- _Exercise objective_
Search the records for the word "constructor" and pick out every line that has it.

- _Provided information_

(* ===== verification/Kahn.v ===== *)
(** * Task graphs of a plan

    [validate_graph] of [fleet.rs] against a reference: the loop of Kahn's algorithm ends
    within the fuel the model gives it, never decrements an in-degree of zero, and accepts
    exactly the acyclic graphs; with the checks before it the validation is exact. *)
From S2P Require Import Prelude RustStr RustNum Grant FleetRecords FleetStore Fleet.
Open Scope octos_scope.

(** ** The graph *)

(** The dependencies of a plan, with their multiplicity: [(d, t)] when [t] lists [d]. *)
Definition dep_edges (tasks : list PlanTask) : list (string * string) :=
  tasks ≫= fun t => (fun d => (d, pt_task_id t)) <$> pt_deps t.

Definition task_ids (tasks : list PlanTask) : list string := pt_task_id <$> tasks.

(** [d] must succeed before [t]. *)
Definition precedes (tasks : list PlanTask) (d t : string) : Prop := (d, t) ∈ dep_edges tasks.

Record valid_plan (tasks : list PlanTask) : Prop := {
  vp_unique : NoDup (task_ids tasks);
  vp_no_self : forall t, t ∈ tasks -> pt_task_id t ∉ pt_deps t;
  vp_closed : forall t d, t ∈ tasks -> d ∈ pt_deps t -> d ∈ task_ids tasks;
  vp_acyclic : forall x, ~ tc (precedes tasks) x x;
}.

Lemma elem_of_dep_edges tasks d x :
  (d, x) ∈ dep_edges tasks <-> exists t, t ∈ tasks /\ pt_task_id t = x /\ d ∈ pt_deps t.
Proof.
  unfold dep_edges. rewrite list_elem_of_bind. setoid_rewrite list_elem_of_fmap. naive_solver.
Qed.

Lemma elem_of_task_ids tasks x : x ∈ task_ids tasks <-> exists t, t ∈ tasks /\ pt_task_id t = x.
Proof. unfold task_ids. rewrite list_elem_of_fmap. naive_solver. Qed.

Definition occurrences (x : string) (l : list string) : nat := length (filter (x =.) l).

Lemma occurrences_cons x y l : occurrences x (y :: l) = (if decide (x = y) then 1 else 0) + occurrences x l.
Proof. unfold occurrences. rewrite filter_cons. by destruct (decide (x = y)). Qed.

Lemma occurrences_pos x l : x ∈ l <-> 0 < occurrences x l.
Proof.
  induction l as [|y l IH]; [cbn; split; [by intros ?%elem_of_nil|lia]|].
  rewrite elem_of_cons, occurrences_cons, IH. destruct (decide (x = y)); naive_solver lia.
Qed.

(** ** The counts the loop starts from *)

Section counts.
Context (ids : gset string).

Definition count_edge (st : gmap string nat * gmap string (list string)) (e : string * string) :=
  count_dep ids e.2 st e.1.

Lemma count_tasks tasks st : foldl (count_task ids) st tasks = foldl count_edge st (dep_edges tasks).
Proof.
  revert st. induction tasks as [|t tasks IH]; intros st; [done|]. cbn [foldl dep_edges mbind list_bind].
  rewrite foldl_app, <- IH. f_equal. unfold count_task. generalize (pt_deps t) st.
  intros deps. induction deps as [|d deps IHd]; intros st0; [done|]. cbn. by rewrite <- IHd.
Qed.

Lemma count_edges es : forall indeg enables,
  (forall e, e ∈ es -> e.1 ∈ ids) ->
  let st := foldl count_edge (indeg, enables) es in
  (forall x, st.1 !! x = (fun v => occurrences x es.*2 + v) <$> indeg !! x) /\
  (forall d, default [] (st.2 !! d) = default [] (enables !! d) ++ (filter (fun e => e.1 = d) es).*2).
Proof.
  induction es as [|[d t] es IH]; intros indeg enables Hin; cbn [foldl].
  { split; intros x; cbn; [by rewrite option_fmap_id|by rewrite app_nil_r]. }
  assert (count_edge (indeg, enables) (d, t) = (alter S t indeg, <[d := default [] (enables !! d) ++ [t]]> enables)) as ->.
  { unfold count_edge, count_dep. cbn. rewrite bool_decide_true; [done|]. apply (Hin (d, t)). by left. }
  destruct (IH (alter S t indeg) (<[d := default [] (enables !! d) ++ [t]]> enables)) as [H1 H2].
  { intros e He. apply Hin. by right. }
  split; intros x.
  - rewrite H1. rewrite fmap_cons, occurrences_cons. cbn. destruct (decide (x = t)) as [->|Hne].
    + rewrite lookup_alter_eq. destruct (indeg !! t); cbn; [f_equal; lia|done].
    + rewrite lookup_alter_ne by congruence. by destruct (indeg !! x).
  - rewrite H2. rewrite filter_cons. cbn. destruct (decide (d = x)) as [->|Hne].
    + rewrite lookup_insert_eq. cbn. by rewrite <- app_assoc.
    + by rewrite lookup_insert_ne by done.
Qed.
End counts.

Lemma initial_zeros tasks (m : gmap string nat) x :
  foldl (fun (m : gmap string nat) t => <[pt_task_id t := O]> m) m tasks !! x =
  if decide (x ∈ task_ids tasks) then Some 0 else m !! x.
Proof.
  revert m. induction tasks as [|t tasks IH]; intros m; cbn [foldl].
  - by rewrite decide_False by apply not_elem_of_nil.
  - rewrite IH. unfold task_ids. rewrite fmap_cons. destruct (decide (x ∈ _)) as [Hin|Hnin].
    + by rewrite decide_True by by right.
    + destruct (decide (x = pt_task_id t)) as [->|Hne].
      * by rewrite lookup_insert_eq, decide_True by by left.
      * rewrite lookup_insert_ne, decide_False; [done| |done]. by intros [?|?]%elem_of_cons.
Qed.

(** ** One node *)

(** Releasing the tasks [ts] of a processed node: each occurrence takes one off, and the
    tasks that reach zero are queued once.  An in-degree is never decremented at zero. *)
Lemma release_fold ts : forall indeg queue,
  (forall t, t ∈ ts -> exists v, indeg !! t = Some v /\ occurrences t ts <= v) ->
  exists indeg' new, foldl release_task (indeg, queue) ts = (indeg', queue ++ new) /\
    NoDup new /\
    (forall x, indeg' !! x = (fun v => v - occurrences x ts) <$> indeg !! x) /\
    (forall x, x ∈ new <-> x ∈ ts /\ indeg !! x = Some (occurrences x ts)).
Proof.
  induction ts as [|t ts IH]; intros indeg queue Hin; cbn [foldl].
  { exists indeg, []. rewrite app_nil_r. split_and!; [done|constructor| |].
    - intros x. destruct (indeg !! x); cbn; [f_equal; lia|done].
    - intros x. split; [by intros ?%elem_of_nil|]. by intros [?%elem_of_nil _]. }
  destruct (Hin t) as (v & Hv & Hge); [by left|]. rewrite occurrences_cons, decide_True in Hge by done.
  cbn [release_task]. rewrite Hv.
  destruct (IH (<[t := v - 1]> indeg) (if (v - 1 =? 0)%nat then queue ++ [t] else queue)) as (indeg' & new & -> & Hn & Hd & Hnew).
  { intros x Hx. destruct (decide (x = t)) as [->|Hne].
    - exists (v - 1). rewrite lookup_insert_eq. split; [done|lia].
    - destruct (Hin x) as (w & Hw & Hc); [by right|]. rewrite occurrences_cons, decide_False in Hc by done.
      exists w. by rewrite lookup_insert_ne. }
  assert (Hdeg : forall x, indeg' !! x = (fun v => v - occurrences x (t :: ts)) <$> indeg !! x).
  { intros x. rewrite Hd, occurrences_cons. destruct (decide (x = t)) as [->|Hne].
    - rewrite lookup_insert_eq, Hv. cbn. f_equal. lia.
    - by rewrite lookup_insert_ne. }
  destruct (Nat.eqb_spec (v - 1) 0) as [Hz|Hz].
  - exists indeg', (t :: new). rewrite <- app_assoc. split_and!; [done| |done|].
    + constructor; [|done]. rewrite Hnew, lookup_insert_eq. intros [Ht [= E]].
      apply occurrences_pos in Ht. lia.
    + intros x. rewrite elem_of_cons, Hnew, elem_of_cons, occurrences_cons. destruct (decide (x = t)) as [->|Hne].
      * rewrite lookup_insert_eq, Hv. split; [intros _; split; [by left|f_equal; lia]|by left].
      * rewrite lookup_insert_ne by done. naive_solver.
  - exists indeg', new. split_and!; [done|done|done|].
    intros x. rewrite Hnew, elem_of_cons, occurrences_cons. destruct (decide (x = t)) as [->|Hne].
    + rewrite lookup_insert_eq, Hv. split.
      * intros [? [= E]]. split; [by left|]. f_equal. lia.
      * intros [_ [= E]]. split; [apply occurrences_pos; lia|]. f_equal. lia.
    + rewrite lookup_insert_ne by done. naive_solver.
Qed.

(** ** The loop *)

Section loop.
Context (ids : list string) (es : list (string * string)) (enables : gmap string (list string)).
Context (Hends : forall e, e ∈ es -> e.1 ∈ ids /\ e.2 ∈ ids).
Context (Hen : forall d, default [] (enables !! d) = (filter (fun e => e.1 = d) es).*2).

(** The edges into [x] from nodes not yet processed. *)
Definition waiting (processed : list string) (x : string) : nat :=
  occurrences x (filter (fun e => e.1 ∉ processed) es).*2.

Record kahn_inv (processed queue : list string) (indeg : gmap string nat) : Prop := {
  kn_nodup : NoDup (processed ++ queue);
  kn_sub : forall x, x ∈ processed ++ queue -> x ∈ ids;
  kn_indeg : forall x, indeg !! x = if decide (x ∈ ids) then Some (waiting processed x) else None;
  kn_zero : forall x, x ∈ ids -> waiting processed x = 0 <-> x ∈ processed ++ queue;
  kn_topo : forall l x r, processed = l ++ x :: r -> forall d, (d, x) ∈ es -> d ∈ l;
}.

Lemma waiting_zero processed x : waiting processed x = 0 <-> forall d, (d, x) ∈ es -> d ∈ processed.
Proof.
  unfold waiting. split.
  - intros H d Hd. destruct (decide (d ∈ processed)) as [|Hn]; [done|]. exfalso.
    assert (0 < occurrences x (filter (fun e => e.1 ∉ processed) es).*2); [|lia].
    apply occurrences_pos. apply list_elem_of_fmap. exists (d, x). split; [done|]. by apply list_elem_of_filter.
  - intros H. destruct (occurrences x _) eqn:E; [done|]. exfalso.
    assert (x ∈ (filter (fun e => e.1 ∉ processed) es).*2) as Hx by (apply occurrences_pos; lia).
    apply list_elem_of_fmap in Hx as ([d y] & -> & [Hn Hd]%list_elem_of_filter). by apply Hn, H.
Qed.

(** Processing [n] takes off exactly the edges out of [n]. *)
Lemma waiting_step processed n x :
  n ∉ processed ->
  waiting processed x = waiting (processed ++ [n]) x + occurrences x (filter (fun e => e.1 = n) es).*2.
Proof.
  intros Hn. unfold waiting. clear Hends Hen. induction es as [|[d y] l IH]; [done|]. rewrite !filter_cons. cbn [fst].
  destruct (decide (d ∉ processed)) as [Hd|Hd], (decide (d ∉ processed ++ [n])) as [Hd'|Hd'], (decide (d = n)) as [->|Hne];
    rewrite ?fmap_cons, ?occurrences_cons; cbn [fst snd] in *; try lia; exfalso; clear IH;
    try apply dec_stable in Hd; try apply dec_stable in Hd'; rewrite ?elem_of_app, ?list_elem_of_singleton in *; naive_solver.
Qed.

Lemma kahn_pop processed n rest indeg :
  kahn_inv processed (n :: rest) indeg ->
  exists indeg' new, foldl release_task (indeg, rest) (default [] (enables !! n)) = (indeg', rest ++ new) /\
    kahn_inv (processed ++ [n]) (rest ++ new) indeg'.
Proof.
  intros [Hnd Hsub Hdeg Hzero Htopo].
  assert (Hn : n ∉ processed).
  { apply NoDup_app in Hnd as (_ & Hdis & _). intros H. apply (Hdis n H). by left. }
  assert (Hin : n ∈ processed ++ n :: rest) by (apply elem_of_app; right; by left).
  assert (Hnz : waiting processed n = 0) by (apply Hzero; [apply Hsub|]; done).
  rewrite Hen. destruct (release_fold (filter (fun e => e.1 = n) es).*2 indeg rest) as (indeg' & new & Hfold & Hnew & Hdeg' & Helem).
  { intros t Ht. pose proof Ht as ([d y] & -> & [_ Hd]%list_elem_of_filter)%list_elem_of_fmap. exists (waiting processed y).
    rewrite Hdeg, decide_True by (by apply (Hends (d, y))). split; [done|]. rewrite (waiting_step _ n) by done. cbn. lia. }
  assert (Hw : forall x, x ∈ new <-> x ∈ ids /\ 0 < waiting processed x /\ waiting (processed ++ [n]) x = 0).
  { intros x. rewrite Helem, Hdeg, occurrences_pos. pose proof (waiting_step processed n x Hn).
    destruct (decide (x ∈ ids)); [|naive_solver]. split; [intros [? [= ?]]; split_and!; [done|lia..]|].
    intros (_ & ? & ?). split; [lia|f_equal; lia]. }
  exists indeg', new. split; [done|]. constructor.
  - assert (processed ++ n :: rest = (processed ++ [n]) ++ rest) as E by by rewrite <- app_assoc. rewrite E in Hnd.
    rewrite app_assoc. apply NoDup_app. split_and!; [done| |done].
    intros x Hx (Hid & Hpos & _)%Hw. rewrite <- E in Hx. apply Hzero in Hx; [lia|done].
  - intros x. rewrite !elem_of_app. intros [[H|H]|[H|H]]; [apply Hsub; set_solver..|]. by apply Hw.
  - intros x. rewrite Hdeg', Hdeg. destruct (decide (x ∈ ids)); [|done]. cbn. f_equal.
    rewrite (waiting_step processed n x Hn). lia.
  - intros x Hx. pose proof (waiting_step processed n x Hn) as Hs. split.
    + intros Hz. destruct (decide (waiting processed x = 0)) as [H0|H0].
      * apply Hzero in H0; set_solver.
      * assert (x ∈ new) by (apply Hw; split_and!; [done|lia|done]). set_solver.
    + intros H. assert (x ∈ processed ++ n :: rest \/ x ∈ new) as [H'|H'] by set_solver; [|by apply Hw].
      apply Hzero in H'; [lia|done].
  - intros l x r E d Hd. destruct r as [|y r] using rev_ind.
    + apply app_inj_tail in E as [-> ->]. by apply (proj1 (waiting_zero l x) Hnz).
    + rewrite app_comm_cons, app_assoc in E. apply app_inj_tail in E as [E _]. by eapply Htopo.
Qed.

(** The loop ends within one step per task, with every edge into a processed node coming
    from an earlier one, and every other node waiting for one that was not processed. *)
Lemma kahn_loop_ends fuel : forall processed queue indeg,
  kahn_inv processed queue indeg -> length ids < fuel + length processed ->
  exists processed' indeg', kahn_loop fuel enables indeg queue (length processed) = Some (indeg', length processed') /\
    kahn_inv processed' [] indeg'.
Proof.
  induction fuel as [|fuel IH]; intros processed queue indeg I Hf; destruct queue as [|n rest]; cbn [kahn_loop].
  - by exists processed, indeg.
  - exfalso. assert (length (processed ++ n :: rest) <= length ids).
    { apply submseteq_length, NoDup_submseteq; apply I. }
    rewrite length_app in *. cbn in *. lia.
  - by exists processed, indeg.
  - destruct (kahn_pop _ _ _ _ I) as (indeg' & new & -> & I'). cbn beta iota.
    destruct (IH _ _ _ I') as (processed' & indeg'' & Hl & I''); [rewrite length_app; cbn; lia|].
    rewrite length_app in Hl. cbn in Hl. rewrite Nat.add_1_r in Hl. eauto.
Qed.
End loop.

- _Response_
  { exists indeg, []. rewrite app_nil_r. split_and!; [done|constructor| |].
    + constructor; [|done]. rewrite Hnew, lookup_insert_eq. intros [Ht [= E]].
  exists indeg', new. split; [done|]. constructor.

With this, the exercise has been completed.